(* ===== verification/Pipeline.v ===== *)
(** * The per-state handlers ([sluice/pipeline.py])

    Every handler of [Pipeline] as a program over the atomic calls of
    [Effects]: each call to the store, the node, the clock and the crash
    switch is one [Vis] node, in the order the source makes it, so another
    worker can act between any two of them.  Logging is left out. *)
From Stdlib Require Import ZArith Lia.
From stdpp Require Import base option strings gmap list.
From S2P Require Import Prelude Text Json Datetime States Address Wire Model Store Node Effects.

Local Open Scope Z_scope.
Local Open Scope prog_scope.

Section pipeline.
Context (cfg : Config) (signer : MockSigner).

(** [_cas]: a fenced write that renews the lease, or [LostClaim]. *)
Definition _cas (op : Operation) (to_state : OpState) (worker_id : pystr)
    (sets : list FieldSet) (detail : list (pystr * jval)) : prog Operation :=
  updated ← perform (CCas (op_operation_id op) (op_fencing_token op) (op_state op) to_state
                          sets detail (Some (cfg_lease cfg)) (Some worker_id));
  match updated with
  | None => raise LostClaim
  | Some row => ret row
  end.

Definition _validate (op : Operation) (worker_id : pystr) : prog Operation :=
  if negb (is_valid (JStr (op_to_address op))) then
    _cas op REJECTED worker_id
      [Set_failure_reason (Some (str "invalid destination address"))] []
  else if negb (bool_decide (op_asset op = cfg_asset cfg)) then
    _cas op REJECTED worker_id
      [Set_failure_reason (Some (str "unsupported asset " ++ op_asset op))] []
  else if negb ((cfg_min_amount_units cfg <=? op_amount_units op) &&
                (op_amount_units op <=? cfg_max_amount_units cfg)) then
    _cas op REJECTED worker_id [Set_failure_reason (Some (str "amount out of bounds"))] []
  else _cas op VALIDATED worker_id [] [].

(** The dict literals of [_build_and_sign]. *)
Definition contract_of (op : Operation) : jval :=
  JObj [(str "type", JStr (str "TriggerSmartContract"));
        (str "contract_address", JStr (cfg_usdt_contract cfg));
        (str "call", JStr (str "transfer(address,uint256)"));
        (str "to", JStr (op_to_address op));
        (str "amount_units", JStr (str_of_int (op_amount_units op)))].

Definition raw_data_of (op : Operation) (ref : Z * pystr) (now expiration : Z) : jval :=
  JObj [(str "contract", contract_of op);
        (str "ref_block_num", JInt (fst ref));
        (str "ref_block_hash", JStr (snd ref));
        (str "timestamp_ms", JInt (to_ms now));
        (str "expiration_ms", JInt (to_ms expiration))].

Definition unsigned_of (op : Operation) (ref : Z * pystr) (now expiration : Z) : UnsignedTx :=
  let raw_data := raw_data_of op ref now expiration in
  mkUnsignedTx raw_data (compute_txid raw_data) expiration.

(** [_build_and_sign] from the attempts check on. *)
Definition build_envelope (op : Operation) (worker_id : pystr) : prog Operation :=
  if cfg_max_build_attempts cfg <=? op_attempts op then
    _cas op FAILED worker_id
      [Set_failure_reason
         (Some (str "gave up after " ++ str_of_int (op_attempts op) ++ str " build attempts"))] []
  else
    ref ← perform CRefBlock;
    now ← perform CNow;
    expiration ← lift (plus_timedelta now (cfg_tx_ttl cfg));
    let unsigned := unsigned_of op ref now expiration in
    op ← _cas op SIGNING worker_id
           [Set_unsigned_tx (Some (utx_raw_data unsigned));
            Set_txid (Some (utx_txid unsigned));
            Set_tx_expiration (Some (utx_expiration unsigned));
            Set_signed_tx None]
           [(str "txid", JStr (utx_txid unsigned)); (str "reason", JStr (str "envelope built"))];
    perform (CCrash SIGN_MID) ;;
    _cas op SIGNED worker_id [Set_signed_tx (Some (to_json (sign signer unsigned)))] [].

Definition _build_and_sign (op : Operation) (worker_id : pystr) : prog Operation :=
  if bool_decide (op_state op = VALIDATED) then
    op ← _cas op SIGNING worker_id [] [];
    build_envelope op worker_id
  else build_envelope op worker_id.

(** [_rebuild]; an empty or missing [evidence] is recorded as [{}]. *)
Definition _rebuild (op : Operation) (worker_id : pystr) (reason : pystr)
    (evidence : list (pystr * jval)) : prog Operation :=
  _cas op SIGNING worker_id
    [Set_attempts (op_attempts op + 1); Set_last_error (Some reason);
     Set_signed_tx None; Set_unsigned_tx None; Set_txid None; Set_tx_expiration None]
    [(str "retired_txid", JOptStr (op_txid op)); (str "reason", JStr reason);
     (str "expiry_evidence", JObj evidence)].

Definition _settle_broadcast_result (op : Operation) (worker_id : pystr) (signed : SignedTx)
    (result : BroadcastResult) : prog Operation :=
  let code := br_code result in
  let sent := [(str "txid", JStr (stx_txid signed)); (str "code", JStr code)] in
  if bool_decide (code ∈ ACCEPTED) then
    now ← perform CNow;
    _cas op BROADCAST worker_id [Set_broadcast_at (Some now)] sent
  else if bool_decide (code ∈ HARD_REJECT) then
    _cas op FAILED worker_id [Set_failure_reason (Some (str "node rejected: " ++ code))] sent
  else if bool_decide (code ∈ STALE_ENVELOPE) then
    _cas op BROADCASTING worker_id
      [Set_last_error (Some (str "node says " ++ code ++ str "; awaiting proof"))] sent
  else if bool_decide (code ∈ RETRY_SAME_BYTES) then ret op
  else
    _cas op BROADCASTING worker_id
      [Set_last_error (Some (str "unclassified node response: " ++ code))]
      (sent ++ [(str "classified", JStr (str "ambiguous"))]).

(** [try: r = call except NodeTimeout: return op]; other exceptions propagate. *)
Definition or_timeout {X : Type} (c : call X) (op : Operation) (k : X -> prog Operation)
    : prog Operation :=
  r ← attempt (perform c);
  match r with
  | Ok x => k x
  | Err NodeTimeout => ret op
  | Err e => raise e
  end.

Definition _broadcast (op : Operation) (worker_id : pystr) : prog Operation :=
  signed ← lift (from_json (op_signed_tx op));
  now ← perform CNow;
  if stx_expiration signed <=? now then
    _rebuild op worker_id (str "expired before first send")
      [(str "rule", JStr (str "never-broadcast envelope; local expiry check"))]
  else
    op ← _cas op BROADCASTING worker_id []
           [(str "txid", JStr (stx_txid signed)); (str "reason", JStr (str "write-ahead"))];
    perform (CCrash BROADCAST_PRE_SEND) ;;
    or_timeout (CBroadcast signed (Some worker_id)) op (fun result =>
      perform (CCrash BROADCAST_POST_SEND) ;;
      _settle_broadcast_result op worker_id signed result).

Definition _proof_of_death (signed : SignedTx) : prog (bool * list (pystr * jval)) :=
  solid_time ← perform CSolidNow;
  deadline ← lift (plus_timedelta (stx_expiration signed) (cfg_expiration_safety cfg));
  solid ← perform CSolidBlock;
  ret (deadline <=? solid_time,
       [(str "solid_chain_time", JStr (isoformat solid_time));
        (str "solid_block", JInt solid);
        (str "tx_expiration", JStr (isoformat (stx_expiration signed)));
        (str "safety_margin_s", JFloat (cfg_expiration_safety_repr cfg));
        (str "node_lookup", JStr (str "unknown"))]).

(** [op.broadcast_at or self.cfg.clock.now()]. *)
Definition broadcast_at_or_now (op : Operation) : prog Z :=
  match op_broadcast_at op with
  | Some t => ret t
  | None => perform CNow
  end.

Definition _reconcile_broadcast (op : Operation) (worker_id : pystr) : prog Operation :=
  signed ← lift (from_json (op_signed_tx op));
  or_timeout (CFindTx (stx_txid signed)) op (fun status =>
    if bool_decide (st_result status ∈ [INCLUDED; PENDING]) then
      at_ ← broadcast_at_or_now op;
      _cas op BROADCAST worker_id [Set_broadcast_at (Some at_)]
        [(str "txid", JStr (stx_txid signed)); (str "via", JStr (str "reconcile"));
         (str "found", JStr (TxQuery_value (st_result status)))]
    else
      death ← _proof_of_death signed;
      if negb (fst death) then
        or_timeout (CBroadcast signed (Some worker_id)) op
          (_settle_broadcast_result op worker_id signed)
      else _rebuild op worker_id (str "expired unseen; provably dead") (snd death)).

Definition _await_confirmation (op : Operation) (worker_id : pystr) : prog Operation :=
  signed ← lift (from_json (op_signed_tx op));
  or_timeout (CFindTx (stx_txid signed)) op (fun status =>
    match st_result status with
    | INCLUDED =>
        if negb (st_solid status) then ret op
        else
          perform (CCrash CONFIRM_PRE_WRITE) ;;
          if bool_decide (st_receipt status = Some (str "SUCCESS")) then
            now ← perform CNow;
            _cas op CONFIRMED worker_id
              [Set_included_block (st_block status); Set_confirmed_at (Some now)]
              [(str "txid", JStr (stx_txid signed)); (str "block", JOptInt (st_block status))]
          else
            _cas op FAILED worker_id
              [Set_included_block (st_block status);
               Set_failure_reason (Some (str "transaction reverted on chain"))]
              [(str "txid", JStr (stx_txid signed)); (str "receipt", JOptStr (st_receipt status))]
    | PENDING => ret op
    | UNKNOWN =>
        death ← _proof_of_death signed;
        if (fst death : bool) then
          _rebuild op worker_id (str "accepted but never mined; expired") (snd death)
        else ret op
    end).

(** [step]: dispatch by state; a terminal state is not in the dict. *)
Definition step (op : Operation) (worker_id : pystr) : prog Operation :=
  match op_state op with
  | REQUESTED => _validate op worker_id
  | VALIDATED | SIGNING => _build_and_sign op worker_id
  | SIGNED => _broadcast op worker_id
  | BROADCASTING => _reconcile_broadcast op worker_id
  | BROADCAST => _await_confirmation op worker_id
  | CONFIRMED | FAILED | REJECTED => raise KeyError
  end.

End pipeline.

• _Exercise aim_:
Lines with "updated": copy every one of them from the listing above.

• _Answer to this exercise_:
  updated ← perform (CCas (op_operation_id op) (op_fencing_token op) (op_state op) to_state
  match updated with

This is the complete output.